* _WORK INSTRUCTIONS_: Present an exact copy of each line below.

(Collected data)
____________

(** A rotation moves bit [z - s] to bit [z]. *)
Lemma testbit_rotl64 v s z :
  lane v → 0 ≤ z < 64 → Z.testbit (rotl64 v s) z = Z.testbit v ((z - s) mod 64).
Proof.
  intros Hv Hz. unfold rotl64. rewrite Z.land_spec, Z.lor_spec.
  change MASK64 with (Z.ones 64). rewrite Z.ones_spec_low, andb_true_r by lia.
  rewrite Z.shiftl_spec, Z.shiftr_spec by lia.
  pose proof (Z.mod_pos_bound s 64 ltac:(lia)) as Hs.
  rewrite Zminus_mod, (Z.mod_small z) by lia.
  set (r := s mod 64) in *. destruct (Z.lt_ge_cases z r).
  - rewrite (Z.testbit_neg_r _ (z - r)) by lia. simpl. f_equal.
    apply (Z.mod_unique _ _ (-1)); lia.
  - rewrite (lane_high v (z + (64 - r))), orb_false_r by (done || lia). f_equal.
    symmetry. apply Z.mod_small. lia.
Qed.

(** * The round *)

Lemma seq_fmap_total {A} `{Inhabited A} (f : nat → A) n i :
  (i < n)%nat → (f <$> seq 0 n) !!! i = f i.
Proof.
  intros Hi. apply list_lookup_total_correct. rewrite list_lookup_fmap.
  by rewrite lookup_seq_lt.
Qed.

Lemma Forall_seq_fmap {A} (P : A → Prop) (f : nat → A) n : (∀ i, P (f i)) → Forall P (f <$> seq 0 n).
Proof. intros H. apply Forall_fmap, Forall_true. intros i. apply H. Qed.

Lemma length_rho_pi state : length (rho_pi state) = 25%nat.
Proof. reflexivity. Qed.

Lemma Forall_insert_list {A} (P : A → Prop) (l : list A) i x : Forall P l → P x → Forall P (<[i := x]> l).
Proof. intros. by apply Forall_insert. Qed.

Lemma rho_pi_lanes state : Forall lane (rho_pi state).
Proof.
  unfold rho_pi. repeat (constructor; [apply lane_rotl64|]). constructor.
Qed.

(** Case analysis on a coordinate. *)
Lemma lt5_cases (P : nat → Prop) x :
  (x < 5)%nat → P 0%nat → P 1%nat → P 2%nat → P 3%nat → P 4%nat → P x.
Proof. intros. do 5 (destruct x as [|x]; [done|]). lia. Qed.

Lemma rho_pi_lookup state x y :
  (x < 5)%nat → (y < 5)%nat →
  rho_pi state !!! (x + 5 * y)%nat =
    rotl64 (state !!! ((x + 3 * y) mod 5 + 5 * x)%nat) ((KECCAK_ROT !!! ((x + 3 * y) mod 5)%nat) !!! x).
Proof.
  intros Hx Hy. pattern x; apply lt5_cases; [done|..]; pattern y; (apply lt5_cases; [done|..]); reflexivity.
Qed.

Lemma keccak_rot_spec x y : (x < 5)%nat → (y < 5)%nat → (KECCAK_ROT !!! x) !!! y = rho_offset x y mod 64.
Proof.
  intros Hx Hy. pattern x; apply lt5_cases; [done|..]; pattern y; (apply lt5_cases; [done|..]); reflexivity.
Qed.

Lemma length_keccak_round state rc : length (keccak_round state rc) = 25%nat.
Proof. unfold keccak_round, chi. by rewrite length_insert, length_fmap, length_seq. Qed.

____________

* _OUTPUT FOR THIS TASK_:
(** A rotation moves bit [z - s] to bit [z]. *)
Lemma testbit_rotl64 v s z :
  lane v → 0 ≤ z < 64 → Z.testbit (rotl64 v s) z = Z.testbit v ((z - s) mod 64).
Proof.
  intros Hv Hz. unfold rotl64. rewrite Z.land_spec, Z.lor_spec.
  change MASK64 with (Z.ones 64). rewrite Z.ones_spec_low, andb_true_r by lia.
  rewrite Z.shiftl_spec, Z.shiftr_spec by lia.
  pose proof (Z.mod_pos_bound s 64 ltac:(lia)) as Hs.
  rewrite Zminus_mod, (Z.mod_small z) by lia.
  set (r := s mod 64) in *. destruct (Z.lt_ge_cases z r).
  - rewrite (Z.testbit_neg_r _ (z - r)) by lia. simpl. f_equal.
    apply (Z.mod_unique _ _ (-1)); lia.
  - rewrite (lane_high v (z + (64 - r))), orb_false_r by (done || lia). f_equal.
    symmetry. apply Z.mod_small. lia.
Qed.

(** * The round *)

Lemma seq_fmap_total {A} `{Inhabited A} (f : nat → A) n i :
  (i < n)%nat → (f <$> seq 0 n) !!! i = f i.
Proof.
  intros Hi. apply list_lookup_total_correct. rewrite list_lookup_fmap.
  by rewrite lookup_seq_lt.
Qed.

Lemma Forall_seq_fmap {A} (P : A → Prop) (f : nat → A) n : (∀ i, P (f i)) → Forall P (f <$> seq 0 n).
Proof. intros H. apply Forall_fmap, Forall_true. intros i. apply H. Qed.

Lemma length_rho_pi state : length (rho_pi state) = 25%nat.
Proof. reflexivity. Qed.

Lemma Forall_insert_list {A} (P : A → Prop) (l : list A) i x : Forall P l → P x → Forall P (<[i := x]> l).
Proof. intros. by apply Forall_insert. Qed.

Lemma rho_pi_lanes state : Forall lane (rho_pi state).
Proof.
  unfold rho_pi. repeat (constructor; [apply lane_rotl64|]). constructor.
Qed.

(** Case analysis on a coordinate. *)
Lemma lt5_cases (P : nat → Prop) x :
  (x < 5)%nat → P 0%nat → P 1%nat → P 2%nat → P 3%nat → P 4%nat → P x.
Proof. intros. do 5 (destruct x as [|x]; [done|]). lia. Qed.

Lemma rho_pi_lookup state x y :
  (x < 5)%nat → (y < 5)%nat →
  rho_pi state !!! (x + 5 * y)%nat =
    rotl64 (state !!! ((x + 3 * y) mod 5 + 5 * x)%nat) ((KECCAK_ROT !!! ((x + 3 * y) mod 5)%nat) !!! x).
Proof.
  intros Hx Hy. pattern x; apply lt5_cases; [done|..]; pattern y; (apply lt5_cases; [done|..]); reflexivity.
Qed.

Lemma keccak_rot_spec x y : (x < 5)%nat → (y < 5)%nat → (KECCAK_ROT !!! x) !!! y = rho_offset x y mod 64.
Proof.
  intros Hx Hy. pattern x; apply lt5_cases; [done|..]; pattern y; (apply lt5_cases; [done|..]); reflexivity.
Qed.

Lemma length_keccak_round state rc : length (keccak_round state rc) = 25%nat.
Proof. unfold keccak_round, chi. by rewrite length_insert, length_fmap, length_seq. Qed.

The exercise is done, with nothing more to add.